(** What the calls do when nobody interferes. *)
Lemma set_owners_spec sh k bucket d r : base sh r -> 0 <= d < kNoOwner -> 0 <= bucket -> bucket + Z.of_nat k <= kNumBuckets ->
  exists o, set_owners k bucket d (owner_ r) = Some o /\ base sh (set_owner r o) /\ (unpack_owner <$> o) = set_range bucket (bucket + Z.of_nat k) d (owners r).
Proof.
  revert bucket r. induction k as [|k IH]; intros bucket r Hb Hd H0 Hk; cbn [set_owners].
  - exists (owner_ r). split; [done|]. split; [by destruct Hb|]. rewrite set_range_empty by lia. done.
  - destruct (lookup_lt_is_Some_2 (owner_ r) (Z.to_nat bucket)) as [entry E]; [rewrite (ba_length _ _ Hb); lia|]. rewrite E, some_bind.
    destruct (store_entry_base sh r _ entry d Hb Hd E) as [Hb' Ho']. destruct (IH (bucket + 1) _ Hb' Hd ltac:(lia) ltac:(lia)) as (o & Eo & Hbo & Hoo). cbn [owner_ set_owner] in *. exists o. split; [done|]. split; [by destruct Hbo|].
    rewrite Hoo, Ho'. apply list_eq. intros i. rewrite !lookup_set_range. destruct (decide (i = Z.to_nat bucket)) as [->|Hne].
    + rewrite list_lookup_insert_eq by (rewrite length_fmap; by eapply lookup_lt_Some). rewrite list_lookup_fmap, E. cbn. rewrite (decide_True (P := in_range bucket _ _)) by (unfold in_range; lia). by destruct (decide _).
    + rewrite list_lookup_insert_ne by done. destruct (_ !! i); cbn; [|done]. f_equal. unfold in_range. destruct (decide _), (decide _); (done || lia).
Qed.
Lemma all_owned_spec k bucket s o : 0 <= bucket -> (Z.to_nat bucket + k <= length o)%nat ->
  exists ok, all_owned k bucket s o = Some ok /\ (ok = true <-> all_at bucket (bucket + Z.of_nat k) s (unpack_owner <$> o)).
Proof.
  revert bucket. induction k as [|k IH]; intros bucket H0 Hk; cbn [all_owned].
  - exists true. split; [done|]. split; [|done]. intros _ i x _ Hi. unfold in_range in Hi. lia.
  - destruct (lookup_lt_is_Some_2 o (Z.to_nat bucket)) as [entry E]; [lia|]. rewrite E, some_bind. assert ((unpack_owner <$> o) !! Z.to_nat bucket = Some (unpack_owner entry)) as Eo by (by rewrite list_lookup_fmap, E).
    destruct (Z.eqb_spec (unpack_owner entry) s) as [<-|Hne].
    + destruct (IH (bucket + 1) ltac:(lia) ltac:(lia)) as (ok & -> & Hok). exists ok. split; [done|]. rewrite Hok. unfold all_at, in_range. split; intros H i x Ex Hi.
      * destruct (decide (i = Z.to_nat bucket)) as [->|]; [congruence|apply (H i x Ex); lia].
      * apply (H i x Ex). lia.
    + exists false. split; [done|]. split; [done|]. intros H. exfalso. apply Hne, (H _ _ Eo). unfold in_range. lia.
Qed.
Lemma bad_range_ok b e s d : 0 <= b -> 0 <= s -> 0 <= d -> bad_range b e s d = false -> range_ok b e s d /\ s <> d.
Proof. intros Hb Hs Hd H. unfold bad_range in H. rewrite !orb_false_iff in H. unfold range_ok. zcmp. lia. Qed.
(** Begin succeeds exactly when the range is good and wholly the source's; it moves nothing. *)
Lemma begin_transfer_spec sh b e s d r : base sh r -> 0 <= b -> 0 <= s -> 0 <= d -> phase_ r = Idle -> transfer_writer_ r = false ->
  exists ok r', begin_transfer b e s d r = Some (ok, r') /\ (ok = true <-> bad_range b e s d = false /\ all_at b e s (owners r)) /\
    if ok then r' = set_phase (set_transfer (set_writer r true) b e s d) Preparing else r' = r.
Proof.
  intros Hba Hb Hs Hd Hp Hw. unfold begin_transfer. destruct (bad_range b e s d) eqn:Ebad; [exists false, r; split_and!; [done|by split; [|intros [? _]]|done]|].
  destruct (bad_range_ok b e s d Hb Hs Hd Ebad) as [Hr _]. rewrite Hw, decide_True by done. cbn [owner_ set_writer].
  destruct (all_owned_spec (Z.to_nat (e - b)) b s (owner_ r) Hb) as (ok & -> & Hok); [rewrite (ba_length _ _ Hba); unfold range_ok in Hr; lia|]. rewrite some_bind.
  replace (b + Z.of_nat (Z.to_nat (e - b))) with e in Hok by (unfold range_ok in Hr; lia).
  assert (ok = true <-> false = false /\ all_at b e s (owners r)) as Hok' by (rewrite Hok; split; [done|by intros [_ ?]]).
  destruct ok; eexists _, _; (split; [done|]); (split; [exact Hok'|]); [done|destruct r; cbn in *; by subst].
Qed.
Lemma transfer_spec sh b e s d r : base sh r -> phase_ r = Idle -> transfer_writer_ r = false -> range_ok b e s d ->
  let r1 := set_phase (set_transfer (set_writer r true) b e s d) Preparing in
  exists r2 r3, commit_transfer r1 = Some r2 /\ finish_transfer r2 = Some r3 /\ base sh r3 /\ phase_ r3 = Idle /\ transfer_writer_ r3 = false /\ nshards_ r3 = nshards_ r /\
    owners r3 = set_range b e d (owners r).
Proof.
  intros Hba Hp Hw (Hb & He & Hs & Hd) r1. unfold commit_transfer. rewrite decide_True by done. cbn [owner_ set_phase transfer_end_ transfer_begin_ transfer_destination_ r1 set_transfer set_writer].
  destruct (set_owners_spec sh (Z.to_nat (e - b)) b d r Hba Hd ltac:(lia) ltac:(lia)) as (o & -> & Hbo & Ho). rewrite some_bind. eexists _, _. split; [done|]. unfold finish_transfer. rewrite decide_True by done.
  split; [done|]. split; [by destruct Hbo|]. split_and!; try done. cbn. rewrite Ho. f_equal. lia.
Qed.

####################

Aim of the exercise — Only a number is expected in reply: how many lines of the entries hold the word "revert"?

Response to this exercise — 2